Problem requirements: Copy exactly, please, each line of the data below until the line that contains "destruct after as [rest|]." has been copied, beginning at the top.

Top of Material for this task

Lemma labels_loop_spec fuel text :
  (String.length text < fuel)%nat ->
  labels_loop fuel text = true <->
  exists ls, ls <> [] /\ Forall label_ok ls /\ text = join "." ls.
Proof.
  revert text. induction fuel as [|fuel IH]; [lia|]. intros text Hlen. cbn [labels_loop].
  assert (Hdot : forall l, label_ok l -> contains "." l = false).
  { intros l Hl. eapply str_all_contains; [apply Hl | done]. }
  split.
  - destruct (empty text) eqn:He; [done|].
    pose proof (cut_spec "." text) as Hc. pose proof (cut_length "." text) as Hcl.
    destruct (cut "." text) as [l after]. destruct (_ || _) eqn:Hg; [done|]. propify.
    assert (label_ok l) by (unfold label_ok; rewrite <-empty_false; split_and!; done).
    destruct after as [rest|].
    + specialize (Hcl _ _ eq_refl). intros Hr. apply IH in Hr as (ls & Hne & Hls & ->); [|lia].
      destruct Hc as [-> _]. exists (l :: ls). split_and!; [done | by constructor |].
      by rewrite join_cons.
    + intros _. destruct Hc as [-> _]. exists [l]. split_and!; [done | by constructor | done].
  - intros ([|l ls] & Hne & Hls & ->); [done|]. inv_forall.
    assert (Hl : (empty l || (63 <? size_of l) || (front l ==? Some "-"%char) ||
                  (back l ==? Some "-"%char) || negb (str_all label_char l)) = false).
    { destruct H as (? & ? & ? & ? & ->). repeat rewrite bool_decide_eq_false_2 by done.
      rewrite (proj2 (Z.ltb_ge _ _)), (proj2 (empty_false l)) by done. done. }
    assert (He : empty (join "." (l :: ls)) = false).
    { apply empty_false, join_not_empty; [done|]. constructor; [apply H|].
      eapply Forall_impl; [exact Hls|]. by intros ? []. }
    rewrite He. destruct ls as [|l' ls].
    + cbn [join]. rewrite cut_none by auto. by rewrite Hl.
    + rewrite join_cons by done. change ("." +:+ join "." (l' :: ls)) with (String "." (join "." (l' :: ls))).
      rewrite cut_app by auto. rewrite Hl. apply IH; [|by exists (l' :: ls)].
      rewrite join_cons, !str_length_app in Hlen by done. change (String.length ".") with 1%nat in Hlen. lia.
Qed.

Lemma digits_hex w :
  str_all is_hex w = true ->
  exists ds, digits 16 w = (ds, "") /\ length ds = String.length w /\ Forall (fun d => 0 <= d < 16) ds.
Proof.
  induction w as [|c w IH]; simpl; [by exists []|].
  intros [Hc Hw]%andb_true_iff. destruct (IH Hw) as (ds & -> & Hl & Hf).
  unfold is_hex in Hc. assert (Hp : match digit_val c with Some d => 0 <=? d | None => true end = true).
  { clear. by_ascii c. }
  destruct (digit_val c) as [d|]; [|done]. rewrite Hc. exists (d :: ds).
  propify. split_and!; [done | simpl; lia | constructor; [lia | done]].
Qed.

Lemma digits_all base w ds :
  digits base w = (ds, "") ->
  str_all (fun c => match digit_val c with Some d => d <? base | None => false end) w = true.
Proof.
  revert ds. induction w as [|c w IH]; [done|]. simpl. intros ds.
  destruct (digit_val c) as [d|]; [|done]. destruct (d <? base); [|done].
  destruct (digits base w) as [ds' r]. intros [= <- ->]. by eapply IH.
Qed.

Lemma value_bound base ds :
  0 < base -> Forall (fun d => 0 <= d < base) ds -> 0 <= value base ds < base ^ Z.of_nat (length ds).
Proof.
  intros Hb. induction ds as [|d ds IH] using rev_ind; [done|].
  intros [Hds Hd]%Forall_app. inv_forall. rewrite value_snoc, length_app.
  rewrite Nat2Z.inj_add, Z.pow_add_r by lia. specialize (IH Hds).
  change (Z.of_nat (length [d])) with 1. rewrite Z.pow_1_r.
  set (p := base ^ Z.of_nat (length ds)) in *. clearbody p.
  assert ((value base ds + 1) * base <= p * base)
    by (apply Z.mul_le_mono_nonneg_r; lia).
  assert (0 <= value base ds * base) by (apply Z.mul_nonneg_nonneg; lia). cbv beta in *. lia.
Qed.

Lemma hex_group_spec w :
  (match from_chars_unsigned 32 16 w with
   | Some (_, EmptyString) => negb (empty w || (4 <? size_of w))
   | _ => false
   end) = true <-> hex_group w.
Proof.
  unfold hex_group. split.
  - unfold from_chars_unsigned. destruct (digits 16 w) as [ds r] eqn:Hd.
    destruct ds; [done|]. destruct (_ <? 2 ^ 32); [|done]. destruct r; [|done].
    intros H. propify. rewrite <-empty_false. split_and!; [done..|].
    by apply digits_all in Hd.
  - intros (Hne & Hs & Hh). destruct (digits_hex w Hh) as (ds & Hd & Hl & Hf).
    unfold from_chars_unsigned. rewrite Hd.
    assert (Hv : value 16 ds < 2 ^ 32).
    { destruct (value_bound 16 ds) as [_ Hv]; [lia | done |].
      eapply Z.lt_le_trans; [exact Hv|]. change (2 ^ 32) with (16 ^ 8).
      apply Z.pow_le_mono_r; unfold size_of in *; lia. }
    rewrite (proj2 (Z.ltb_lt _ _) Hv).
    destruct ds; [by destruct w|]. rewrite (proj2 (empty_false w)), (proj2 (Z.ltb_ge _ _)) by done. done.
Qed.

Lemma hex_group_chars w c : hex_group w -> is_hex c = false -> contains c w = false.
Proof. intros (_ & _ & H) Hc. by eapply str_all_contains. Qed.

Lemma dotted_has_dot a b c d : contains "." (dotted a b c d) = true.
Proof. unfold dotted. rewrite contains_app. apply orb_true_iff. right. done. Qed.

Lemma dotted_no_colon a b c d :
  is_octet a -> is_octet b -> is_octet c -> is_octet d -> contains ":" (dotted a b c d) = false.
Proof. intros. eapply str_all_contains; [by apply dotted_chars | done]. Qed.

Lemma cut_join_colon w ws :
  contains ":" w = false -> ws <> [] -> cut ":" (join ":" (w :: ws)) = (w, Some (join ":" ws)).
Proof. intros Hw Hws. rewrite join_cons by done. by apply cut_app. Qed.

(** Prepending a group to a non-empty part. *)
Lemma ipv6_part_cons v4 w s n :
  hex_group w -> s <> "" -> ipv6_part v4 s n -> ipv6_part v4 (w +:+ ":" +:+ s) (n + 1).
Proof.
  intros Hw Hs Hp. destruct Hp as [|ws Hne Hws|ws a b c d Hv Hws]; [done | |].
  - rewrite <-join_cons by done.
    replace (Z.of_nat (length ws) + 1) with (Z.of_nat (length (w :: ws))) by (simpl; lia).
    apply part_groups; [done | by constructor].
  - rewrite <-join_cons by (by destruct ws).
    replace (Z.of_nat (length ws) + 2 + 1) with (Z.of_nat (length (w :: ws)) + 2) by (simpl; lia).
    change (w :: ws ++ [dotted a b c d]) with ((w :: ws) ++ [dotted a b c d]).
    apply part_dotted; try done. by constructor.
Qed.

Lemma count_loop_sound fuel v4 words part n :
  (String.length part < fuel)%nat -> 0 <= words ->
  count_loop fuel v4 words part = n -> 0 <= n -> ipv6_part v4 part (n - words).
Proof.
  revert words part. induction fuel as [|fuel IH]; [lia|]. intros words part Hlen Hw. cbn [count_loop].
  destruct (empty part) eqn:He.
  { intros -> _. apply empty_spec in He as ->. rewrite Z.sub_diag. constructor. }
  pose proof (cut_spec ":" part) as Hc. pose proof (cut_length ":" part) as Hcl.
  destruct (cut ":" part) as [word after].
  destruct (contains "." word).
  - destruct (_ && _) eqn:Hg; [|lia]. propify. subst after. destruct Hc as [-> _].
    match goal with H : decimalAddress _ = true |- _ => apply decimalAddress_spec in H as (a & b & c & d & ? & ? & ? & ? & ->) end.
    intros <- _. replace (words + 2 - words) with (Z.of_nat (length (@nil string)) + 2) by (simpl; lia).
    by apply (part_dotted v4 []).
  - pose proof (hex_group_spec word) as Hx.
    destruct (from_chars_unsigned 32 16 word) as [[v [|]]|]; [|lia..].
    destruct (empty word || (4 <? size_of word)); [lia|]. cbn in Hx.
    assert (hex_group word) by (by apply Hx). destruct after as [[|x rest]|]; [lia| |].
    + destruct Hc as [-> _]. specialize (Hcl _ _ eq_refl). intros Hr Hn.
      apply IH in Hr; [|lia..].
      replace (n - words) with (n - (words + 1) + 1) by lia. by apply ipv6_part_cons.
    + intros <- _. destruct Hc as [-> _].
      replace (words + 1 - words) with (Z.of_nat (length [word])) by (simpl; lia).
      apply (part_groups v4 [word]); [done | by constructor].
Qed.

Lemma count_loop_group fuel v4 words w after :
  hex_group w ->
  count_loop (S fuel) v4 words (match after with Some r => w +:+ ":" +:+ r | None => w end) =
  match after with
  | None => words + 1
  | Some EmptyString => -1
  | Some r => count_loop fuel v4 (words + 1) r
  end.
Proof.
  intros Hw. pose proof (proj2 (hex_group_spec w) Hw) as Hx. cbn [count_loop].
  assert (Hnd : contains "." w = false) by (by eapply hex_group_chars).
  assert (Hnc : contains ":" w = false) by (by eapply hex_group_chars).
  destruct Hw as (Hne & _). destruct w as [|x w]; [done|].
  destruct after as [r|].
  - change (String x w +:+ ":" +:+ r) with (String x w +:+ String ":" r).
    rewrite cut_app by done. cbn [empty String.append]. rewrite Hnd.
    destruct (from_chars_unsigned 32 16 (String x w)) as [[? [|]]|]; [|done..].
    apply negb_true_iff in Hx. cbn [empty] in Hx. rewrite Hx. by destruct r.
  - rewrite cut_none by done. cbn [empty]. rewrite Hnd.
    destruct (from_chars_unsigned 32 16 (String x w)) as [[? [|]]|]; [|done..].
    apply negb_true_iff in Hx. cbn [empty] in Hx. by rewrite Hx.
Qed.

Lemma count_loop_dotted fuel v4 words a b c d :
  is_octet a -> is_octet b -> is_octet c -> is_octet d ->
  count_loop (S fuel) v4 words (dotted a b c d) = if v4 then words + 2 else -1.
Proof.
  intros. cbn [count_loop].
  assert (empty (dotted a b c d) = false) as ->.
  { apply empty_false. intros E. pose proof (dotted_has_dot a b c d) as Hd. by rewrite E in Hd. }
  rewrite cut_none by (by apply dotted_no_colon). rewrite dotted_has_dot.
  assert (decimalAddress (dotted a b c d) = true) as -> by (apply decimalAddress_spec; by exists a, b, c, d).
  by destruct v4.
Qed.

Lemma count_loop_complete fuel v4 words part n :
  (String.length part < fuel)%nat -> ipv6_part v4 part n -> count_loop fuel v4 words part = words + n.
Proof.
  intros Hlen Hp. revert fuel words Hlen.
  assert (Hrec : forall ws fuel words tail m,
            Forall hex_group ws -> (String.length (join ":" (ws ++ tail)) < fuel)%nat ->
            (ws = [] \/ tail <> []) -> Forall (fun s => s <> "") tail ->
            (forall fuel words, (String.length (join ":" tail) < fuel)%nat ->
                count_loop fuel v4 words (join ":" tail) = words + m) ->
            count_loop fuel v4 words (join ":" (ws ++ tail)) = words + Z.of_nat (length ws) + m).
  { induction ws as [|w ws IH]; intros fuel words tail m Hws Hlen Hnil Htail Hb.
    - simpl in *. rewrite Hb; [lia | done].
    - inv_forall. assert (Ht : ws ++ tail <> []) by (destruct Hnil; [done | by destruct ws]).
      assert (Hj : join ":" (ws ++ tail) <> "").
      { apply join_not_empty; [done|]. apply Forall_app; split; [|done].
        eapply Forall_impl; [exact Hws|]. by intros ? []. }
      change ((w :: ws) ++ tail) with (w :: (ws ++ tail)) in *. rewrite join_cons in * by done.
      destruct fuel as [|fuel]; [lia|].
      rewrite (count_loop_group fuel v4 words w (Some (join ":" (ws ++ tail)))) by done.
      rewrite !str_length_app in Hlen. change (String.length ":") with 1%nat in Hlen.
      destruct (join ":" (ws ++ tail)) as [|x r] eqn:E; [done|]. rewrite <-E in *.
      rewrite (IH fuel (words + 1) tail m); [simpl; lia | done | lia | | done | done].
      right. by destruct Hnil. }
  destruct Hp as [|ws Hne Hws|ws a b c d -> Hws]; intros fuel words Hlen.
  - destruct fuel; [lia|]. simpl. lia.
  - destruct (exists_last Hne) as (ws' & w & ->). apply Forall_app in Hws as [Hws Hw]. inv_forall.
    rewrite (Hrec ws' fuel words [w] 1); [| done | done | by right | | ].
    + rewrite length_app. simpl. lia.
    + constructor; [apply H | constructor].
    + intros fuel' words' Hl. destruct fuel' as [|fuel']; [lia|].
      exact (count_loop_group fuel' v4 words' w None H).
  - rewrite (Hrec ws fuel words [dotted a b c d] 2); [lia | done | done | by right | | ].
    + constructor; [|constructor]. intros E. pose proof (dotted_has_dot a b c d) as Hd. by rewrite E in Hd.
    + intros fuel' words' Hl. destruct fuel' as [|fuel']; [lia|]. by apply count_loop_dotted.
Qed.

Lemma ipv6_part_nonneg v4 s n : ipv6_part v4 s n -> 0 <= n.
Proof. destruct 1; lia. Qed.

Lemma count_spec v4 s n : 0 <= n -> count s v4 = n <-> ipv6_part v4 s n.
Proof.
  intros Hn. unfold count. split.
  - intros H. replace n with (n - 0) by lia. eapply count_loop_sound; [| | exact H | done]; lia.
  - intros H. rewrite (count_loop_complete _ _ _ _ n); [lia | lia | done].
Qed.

Bottom of Material for this task

Answer below:
Lemma labels_loop_spec fuel text :
  (String.length text < fuel)%nat ->
  labels_loop fuel text = true <->
  exists ls, ls <> [] /\ Forall label_ok ls /\ text = join "." ls.
Proof.
  revert text. induction fuel as [|fuel IH]; [lia|]. intros text Hlen. cbn [labels_loop].
  assert (Hdot : forall l, label_ok l -> contains "." l = false).
  { intros l Hl. eapply str_all_contains; [apply Hl | done]. }
  split.
  - destruct (empty text) eqn:He; [done|].
    pose proof (cut_spec "." text) as Hc. pose proof (cut_length "." text) as Hcl.
    destruct (cut "." text) as [l after]. destruct (_ || _) eqn:Hg; [done|]. propify.
    assert (label_ok l) by (unfold label_ok; rewrite <-empty_false; split_and!; done).
    destruct after as [rest|].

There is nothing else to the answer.